GIVEN ENTRIES >>
(** C10 (as amended). Moving a scheduled recipe onto its own slot with operation
    "replace" succeeds and leaves that slot empty; every other slot of the plan
    is as before, so the recipe is gone from the plan exactly when no other
    slot held a copy of it. *)
Theorem C10_move_onto_itself X d m ns r dp st :
  wf_mealPlan (mealPlan st) ->
  dayOf d st = Some dp ->
  List.find (has_id X) (meals_get m (meals dp)) = Some r ->
  (Recipe.origin r = customMealEntry \/ exists l, Recipe.ingredients r = Is l) ->
  exists st',
    addRecipeToMealPlan X
      {| date := d; meal := m; operation := "replace"; numServings := ns |}
      {| source := "mealPlan"; currentDate := Some d; currentMeal := Some m |} st = Some st' /\
    slotOf d m st' = Some [] /\
    forall wk' d' m', ~ (wk' = getMondayOfTheWeek d /\ d' = d /\ m' = m) ->
      planSlot wk' d' m' (mealPlan st') = planSlot wk' d' m' (mealPlan st).
Proof.
  intros Hwf Hd Hfind Hshape.
  set (opts := {| source := "mealPlan"; currentDate := Some d; currentMeal := Some m |}).
  assert (HrX : Recipe.id r = X).
  { apply has_id_eq. by destruct (find_split _ _ _ Hfind) as (? & ? & _ & _ & ?). }
  set (recipeCopy := Recipe.deepCopy r).
  set (st2 := modifySlot d m (fun l => (l ++ [recipeCopy])%list)
                (modifySlot d m (fun _ => []) st)).
  assert (Hslot2 : slotOf d m st2 = Some [recipeCopy]).
  { unfold st2. rewrite !slotOf_modifySlot, !decide_True by done.
    by rewrite (dayOf_slotOf _ _ dp). }
  assert (Hwf2 : wf_mealPlan (mealPlan st2)) by (by do 2 apply wf_modifySlot).
  assert (Hframe2 : forall wk' d' m', ~ (wk' = getMondayOfTheWeek d /\ d' = d /\ m' = m) ->
            planSlot wk' d' m' (mealPlan st2) = planSlot wk' d' m' (mealPlan st)).
  { intros wk' d' m' Hne. unfold st2. rewrite !planSlot_modifySlot. by rewrite !decide_False. }
  destruct (adjust_fresh_copy recipeCopy ns d m st2 Hslot2) as
    (st3 & c' & Hst3 & Hslot3 & Hid3 & Hwf3 & Hframe3).
  { destruct Hshape as [Ho|[l Hl]]; [by left|right].
    unfold recipeCopy. rewrite deepCopy_ingredients, Hl. by eexists. }
  specialize (Hwf3 Hwf2).
  set (st5 := saveMealPlan (recomputeWeek (getMondayOfTheWeek d) st3)).
  assert (Hslot5 : slotOf d m st5 = Some [c']).
  { unfold st5. by rewrite slotOf_saveMealPlan, slotOf_recomputeWeek. }
  assert (Hwf5 : wf_mealPlan (mealPlan st5)) by (by apply wf_recomputeWeek).
  destruct (slotOf_is_Some_dayOf _ _ _ _ Hslot5) as [dp5 Hdp5].
  assert (Hm5 : meals_get m (meals dp5) = [c']).
  { rewrite (dayOf_slotOf _ _ dp5) in Hslot5 by done. by injection Hslot5. }
  eexists. split; [|split].
  - assert (Hget : getRecipe X opts st = Some r).
    { rewrite (getRecipe_plan _ _ d m) by done. by rewrite (dayOf_slotOf _ _ dp). }
    rewrite (addRecipeToMealPlan_eq _ _ _ dp r) by done.
    cbn [date meal operation numServings source currentDate currentMeal].
    change (String.eqb "replace" "replace") with true.
    change (String.eqb "mealPlan" "mealPlan") with true. cbv zeta iota.
    change (Recipe.deepCopy r) with recipeCopy.
    change (modifySlot d m (fun l => (l ++ [recipeCopy])%list)
              (modifySlot d m (fun _ => []) st)) with st2.
    rewrite Hst3. cbn [mbind option_bind].
    rewrite updateNutritionForWeek_wf by done. cbn [mbind option_bind].
    fold st5. by apply deleteRecipeFromMealPlan_wf.
  - rewrite slotOf_saveMealPlan, slotOf_recomputeWeek, slotOf_modifySlot, decide_True by done.
    rewrite Hslot5, Hm5. simpl.
    assert (HX : has_id X c' = true).
    { apply has_id_eq. rewrite Hid3. by unfold recipeCopy. }
    by rewrite HX.
  - intros wk' d' m' Hne.
    change (mealPlan (saveMealPlan ?s)) with (mealPlan s).
    rewrite planSlot_recomputeWeek, planSlot_modifySlot, decide_False by done.
    unfold st5. change (mealPlan (saveMealPlan ?s)) with (mealPlan s).
    rewrite planSlot_recomputeWeek, Hframe3, Hframe2 by done. done.
Qed.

BRIEF >>
Scan the lines above for "destruct (adjust_fresh_copy recipeCopy" and for "decide_False by done.". Repeat exactly the line holding each of them and every line in between.

YOUR RESPONSE >>
  destruct (adjust_fresh_copy recipeCopy ns d m st2 Hslot2) as
    (st3 & c' & Hst3 & Hslot3 & Hid3 & Hwf3 & Hframe3).
  { destruct Hshape as [Ho|[l Hl]]; [by left|right].
    unfold recipeCopy. rewrite deepCopy_ingredients, Hl. by eexists. }
  specialize (Hwf3 Hwf2).
  set (st5 := saveMealPlan (recomputeWeek (getMondayOfTheWeek d) st3)).
  assert (Hslot5 : slotOf d m st5 = Some [c']).
  { unfold st5. by rewrite slotOf_saveMealPlan, slotOf_recomputeWeek. }
  assert (Hwf5 : wf_mealPlan (mealPlan st5)) by (by apply wf_recomputeWeek).
  destruct (slotOf_is_Some_dayOf _ _ _ _ Hslot5) as [dp5 Hdp5].
  assert (Hm5 : meals_get m (meals dp5) = [c']).
  { rewrite (dayOf_slotOf _ _ dp5) in Hslot5 by done. by injection Hslot5. }
  eexists. split; [|split].
  - assert (Hget : getRecipe X opts st = Some r).
    { rewrite (getRecipe_plan _ _ d m) by done. by rewrite (dayOf_slotOf _ _ dp). }
    rewrite (addRecipeToMealPlan_eq _ _ _ dp r) by done.
    cbn [date meal operation numServings source currentDate currentMeal].
    change (String.eqb "replace" "replace") with true.
    change (String.eqb "mealPlan" "mealPlan") with true. cbv zeta iota.
    change (Recipe.deepCopy r) with recipeCopy.
    change (modifySlot d m (fun l => (l ++ [recipeCopy])%list)
              (modifySlot d m (fun _ => []) st)) with st2.
    rewrite Hst3. cbn [mbind option_bind].
    rewrite updateNutritionForWeek_wf by done. cbn [mbind option_bind].
    fold st5. by apply deleteRecipeFromMealPlan_wf.
  - rewrite slotOf_saveMealPlan, slotOf_recomputeWeek, slotOf_modifySlot, decide_True by done.
    rewrite Hslot5, Hm5. simpl.
    assert (HX : has_id X c' = true).
    { apply has_id_eq. rewrite Hid3. by unfold recipeCopy. }
    by rewrite HX.
  - intros wk' d' m' Hne.
    change (mealPlan (saveMealPlan ?s)) with (mealPlan s).
    rewrite planSlot_recomputeWeek, planSlot_modifySlot, decide_False by done.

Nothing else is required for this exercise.